◆ WHAT YOU ARE ASKED TO DO ◆
What is the number of lines below that include the string "Theorem"? Provide that number alone.

◆ DATA SECTION ◆
(* ===== verification/GameTokens.v ===== *)
(** * Player ids and session tokens

    What [NewPlayer] and [NewSessionToken] make: 64-bit ids of 44 bits of
    milliseconds and 20 bits of sequence number, and tokens of 32 hexadecimal
    digits that determine the two random values they print. *)

From stdpp Require Import pretty.
From S2P Require Import Prelude Double FrameCodec AoiWorld DataTypes MemoryStores AsyncData.
From S2P Require Import ProtobufCodec GameTransport Mt19937 GameService GameLogic.

(** ** Hexadecimal *)

(** Reading a printed number back. *)
Definition hex_val (a : ascii) : Z :=
  let n := Z.of_nat (nat_of_ascii a) in if n <? 58 then n - 48 else n - 87.

Definition hex_value (l : list ascii) : Z := foldl (λ acc a, acc * 16 + hex_val a) 0 l.

Definition is_hex (a : ascii) : Prop := ∃ d, 0 <= d < 16 ∧ a = hex_digit d.

Lemma hex_val_digit d : 0 <= d < 16 → hex_val (hex_digit d) = d.
Proof.
  intros Hd. unfold hex_val, hex_digit. rewrite nat_ascii_embedding by (destruct (d <? 10) eqn:E; bool_lia).
  destruct (d <? 10) eqn:E; apply Z.ltb_lt in E || apply Z.ltb_ge in E.
  - rewrite (proj2 (Z.ltb_lt _ _)); lia.
  - rewrite (proj2 (Z.ltb_ge _ _)); lia.
Qed.

Lemma hex_value_app l l' :
  hex_value (l ++ l') = foldl (λ acc a, acc * 16 + hex_val a) (hex_value l) l'.
Proof. apply foldl_app. Qed.

Lemma hex_digits_spec fuel z :
  (0 < fuel)%nat → 0 <= z < 16 ^ Z.of_nat fuel →
  (0 < length (hex_digits fuel z) <= fuel)%nat ∧ hex_value (hex_digits fuel z) = z ∧
  Forall is_hex (hex_digits fuel z).
Proof.
  revert z. induction fuel as [|fuel IH]; intros z Hf Hz; [lia|]. cbn [hex_digits].
  destruct (z <? 16) eqn:E.
  - apply Z.ltb_lt in E. cbn. split; [lia|]. unfold hex_value; cbn.
    rewrite hex_val_digit by lia. split; [lia|]. apply Forall_singleton. exists z. split; [lia|done].
  - apply Z.ltb_ge in E. destruct fuel as [|fuel]; [cbn in Hz; lia|].
    assert (0 <= z mod 16 < 16) as Hm by (apply Z.mod_pos_bound; lia).
    destruct (IH (z / 16)) as (Hl & Hv & Hh); [lia| |].
    { split; [apply Z.div_pos; lia|]. apply Z.div_lt_upper_bound; [lia|].
      rewrite <- Z.pow_succ_r by lia. rewrite <- Nat2Z.inj_succ. apply Hz. }
    rewrite length_app. cbn [length]. split; [lia|]. split.
    + rewrite hex_value_app, Hv. cbn. rewrite hex_val_digit by done.
      pose proof (Z.div_mod z 16). lia.
    + apply Forall_app. split; [done|]. apply Forall_singleton. by exists (z mod 16).
Qed.

Lemma hex_value_setw n l : hex_value (setw n l) = hex_value l.
Proof.
  unfold setw, hex_value. rewrite foldl_app. f_equal.
  induction (n - length l)%nat as [|k IH]; [done|].
  cbn [replicate foldl]. by change (0 * 16 + hex_val "0"%char) with 0.
Qed.

Lemma setw_spec n l :
  (length l <= n)%nat → Forall is_hex l → length (setw n l) = n ∧ Forall is_hex (setw n l).
Proof.
  intros Hl Hh. unfold setw. rewrite length_app, length_replicate. split; [lia|].
  apply Forall_app. split; [|done]. apply Forall_replicate. exists 0. split; [lia|done].
Qed.

(** A 64-bit value on 16 columns. *)
Lemma hex16 z :
  is_u64 z →
  length (setw 16 (hex_digits 16 z)) = 16%nat ∧ hex_value (setw 16 (hex_digits 16 z)) = z ∧
  Forall is_hex (setw 16 (hex_digits 16 z)).
Proof.
  intros Hz. destruct (hex_digits_spec 16 z) as (Hl & Hv & Hh); [lia|done|].
  destruct (setw_spec 16 (hex_digits 16 z)) as [Hl' Hh']; [lia|done|].
  by rewrite hex_value_setw.
Qed.

(** ** Ids *)

Lemma player_id_fields ms seq :
  0 <= ms < 2 ^ 44 →
  let id := Z.lor (u64 (Z.shiftl (u64 ms) 20)) (Z.land seq 0xFFFFF) in
  is_u64 id ∧ id / 2 ^ 20 = ms ∧ id mod 2 ^ 20 = seq mod 2 ^ 20.
Proof.
  intros Hms id. assert (0 <= seq mod 2 ^ 20 < 2 ^ 20) as Hseq by (apply Z.mod_pos_bound; lia).
  assert (id = ms * 2 ^ 20 + seq mod 2 ^ 20) as ->.
  { unfold id. rewrite (u64_small ms) by (unfold is_u64; lia).
    rewrite u64_small by (rewrite Z.shiftl_mul_pow2 by lia; unfold is_u64; lia).
    change 0xFFFFF with (Z.ones 20). rewrite Z.land_ones by lia. by apply lor_shiftl_add. }
  split; [unfold is_u64; lia|]. split.
  - rewrite Z.div_add_l, Z.div_small by lia. lia.
  - rewrite Z.add_comm, Z_mod_plus_full. by apply Z.mod_small.
Qed.

Section tokens.
Context {T D C : Type} `{!SystemClock C}.
Implicit Types e : Env D C.

Lemma next_random_run e (t : T) :
  next_random (e, t) =
  (Returns (mt_next (random_ (service e))).1,
   (with_service (set_random (mt_next (random_ (service e))).2 (service e)) e, t)).
Proof. unfold next_random; cbn -[mt_next]. by destruct (mt_next _). Qed.

Lemma read_clock_run (f : C → Z * C) e (t : T) :
  read_clock f (e, t) = (Returns (f (clock e)).1, (with_clock (f (clock e)).2 e, t)).
Proof. unfold read_clock; cbn. by destruct (f _). Qed.

Lemma NewPlayer_run account e (t : T) :
  let s := service e in
  let ms := (now_milliseconds (clock e)).1 in
  let now := time_seconds (now_milliseconds (clock e)).2 in
  let seq := u64 (player_sequence_ s + 1) in
  let id := Z.lor (u64 (Z.shiftl (u64 ms) 20)) (Z.land seq 0xFFFFF) in
  let r := mt_next (random_ s) in
  let c := aoi (game_config_ s) in
  NewPlayer account (e, t) =
  (Returns {| player_id := id; account := account;
              nickname := nth (Z.to_nat (r.1 mod 12)) kNames EmptyString
                          +:+ "-" +:+ pretty (id mod 100000);
              position_x := ddiv (dadd (min_x c) (max_x c)) (double_of 2);
              position_y := ddiv (dadd (min_y c) (max_y c)) (double_of 2);
              position_z := dzero; last_login_unix := now.1 |},
   ({| service := set_random r.2 (set_player_sequence seq s);
       data_service := data_service e; clock := now.2 |}, t)).
Proof.
  cbv zeta. unfold NewPlayer.
  erewrite bind_run by apply read_clock_run.
  erewrite bind_run by reflexivity. erewrite bind_run by reflexivity.
  erewrite bind_run by apply next_random_run. cbn [fst snd service with_service].
  erewrite bind_run by apply read_clock_run. reflexivity.
Qed.
End tokens.

Lemma dash_nonempty x y : (x +:+ "-" +:+ y)%string ≠ EmptyString.
Proof. by destruct x. Qed.

(** ** Properties *)

(** A session token is 32 lower-case hexadecimal digits, from which the two
    64-bit values drawn from the generator are read back: two tokens are equal only
    if both their draws are. *)
Theorem session_token_encodes_draws {T D C : Type} (e : Env D C) (t : T) :
  let d1 := mt_next (random_ (service e)) in
  let d2 := mt_next d1.2 in
  ∃ tok, NewSessionToken (e, t)
         = (Returns tok, (with_service (set_random d2.2 (service e)) e, t)) ∧
    let digits := list_ascii_of_string tok in
    length digits = 32%nat ∧ Forall is_hex digits ∧
    hex_value (take 16 digits) = d1.1 ∧ hex_value (drop 16 digits) = d2.1.
Proof.
  intros d1 d2.
  destruct (hex16 d1.1) as (L1 & V1 & H1); [apply mt_next_range|].
  destruct (hex16 d2.1) as (L2 & V2 & H2); [apply mt_next_range|].
  exists (string_of_list_ascii (setw 16 (hex_digits 16 d1.1) ++ setw 16 (hex_digits 16 d2.1))).
  split.
  { unfold NewSessionToken. erewrite bind_run by apply next_random_run.
    erewrite bind_run by apply next_random_run. reflexivity. }
  cbv zeta. rewrite list_ascii_of_string_of_list_ascii.
  rewrite length_app, take_app_length', drop_app_length' by done.
  rewrite L1, L2. split; [done|]. split; [by apply Forall_app|done].
Qed.

(** A new player's id holds the clock's milliseconds in its upper 44 bits and
    the sequence number in its lower 20, so that players made at sequence numbers
    that differ modulo 2^20, or at different milliseconds, have different ids; its
    record has the account, the middle of the map, and is one the player store
    accepts. *)
Theorem new_player_id_unique {T D C : Type} `{SystemClock C} (e e' : Env D C) (t : T) a a' :
  let ms := (now_milliseconds (clock e)).1 in
  let ms' := (now_milliseconds (clock e')).1 in
  let seq := u64 (player_sequence_ (service e) + 1) in
  let seq' := u64 (player_sequence_ (service e') + 1) in
  0 < ms < 2 ^ 44 → 0 < ms' < 2 ^ 44 →
  ∃ r r' w w',
    NewPlayer a (e, t) = (Returns r, w) ∧ NewPlayer a' (e', t) = (Returns r', w') ∧
    player_sequence_ (service w.1) = seq ∧
    player_id r / 2 ^ 20 = ms ∧ player_id r mod 2 ^ 20 = seq mod 2 ^ 20 ∧
    is_u64 (player_id r) ∧
    (player_id r = player_id r' ↔ ms = ms' ∧ seq mod 2 ^ 20 = seq' mod 2 ^ 20) ∧
    account r = a ∧ (a ≠ EmptyString → valid_player r).
Proof.
  intros ms ms' seq seq' Hms Hms'.
  pose proof (NewPlayer_run a e t) as Hr. pose proof (NewPlayer_run a' e' t) as Hr'. cbv zeta in Hr, Hr'.
  destruct (player_id_fields ms seq) as (U & Q & R); [lia|].
  destruct (player_id_fields ms' seq') as (U' & Q' & R'); [lia|]. cbv zeta in U, Q, R, U', Q', R'.
  eexists _, _, _, _. split; [exact Hr|]. split; [exact Hr'|].
  cbn [player_id account nickname service fst set_random player_sequence_ set_player_sequence].
  fold ms ms' seq seq' in Hr, Hr' |- *. set (id := Z.lor (u64 (Z.shiftl (u64 ms) 20)) (Z.land seq 0xFFFFF)) in *.
  set (id' := Z.lor (u64 (Z.shiftl (u64 ms') 20)) (Z.land seq' 0xFFFFF)) in *.
  split; [done|]. split; [done|]. split; [done|]. split; [done|]. split.
  - split; [intros E; rewrite <- Q, <- Q', <- R, <- R'; by rewrite E|]. intros [E1 E2]. rewrite (Z.div_mod id (2 ^ 20)), (Z.div_mod id' (2 ^ 20)) by lia.
    by rewrite Q, Q', R, R', E1, E2.
  - split; [done|]. intros Ha. split; [|split; [done|apply dash_nonempty]].
    cbn [player_id]. intros E. rewrite E, Z.div_0_l in Q by lia. rewrite <- Q in Hms. lia.
Qed.

(** ** Witnesses *)

Lemma new_player_id_unique_witness :
  ∃ r, player_id r / 2 ^ 20 = 1700000000000 ∧ valid_player r.
Proof.
  destruct (@new_player_id_unique unit unit Z {| now_milliseconds z := (z, z); time_seconds z := (0, z) |}
    {| service := {| game_config_ := default_game_config; world_ := default_world; online_players_ := ∅;
         connection_players_ := ∅; pending_connections_ := ∅; pending_accounts_ := ∅;
         random_ := mt_seed 5489; player_sequence_ := 0 |};
       data_service := tt; clock := 1700000000000 |}
    {| service := {| game_config_ := default_game_config; world_ := default_world; online_players_ := ∅;
         connection_players_ := ∅; pending_connections_ := ∅; pending_accounts_ := ∅;
         random_ := mt_seed 5489; player_sequence_ := 1 |};
       data_service := tt; clock := 1700000000000 |} tt "ada"%string "bob"%string)
    as (r & r' & w & w' & _ & _ & _ & Hq & _ & _ & _ & _ & Hv).
  - vm_compute. split; reflexivity.
  - vm_compute. split; reflexivity.
  - exists r. split; [exact Hq|]. apply Hv. discriminate.
Defined.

◆ REPLY TO THE TASK ◆
2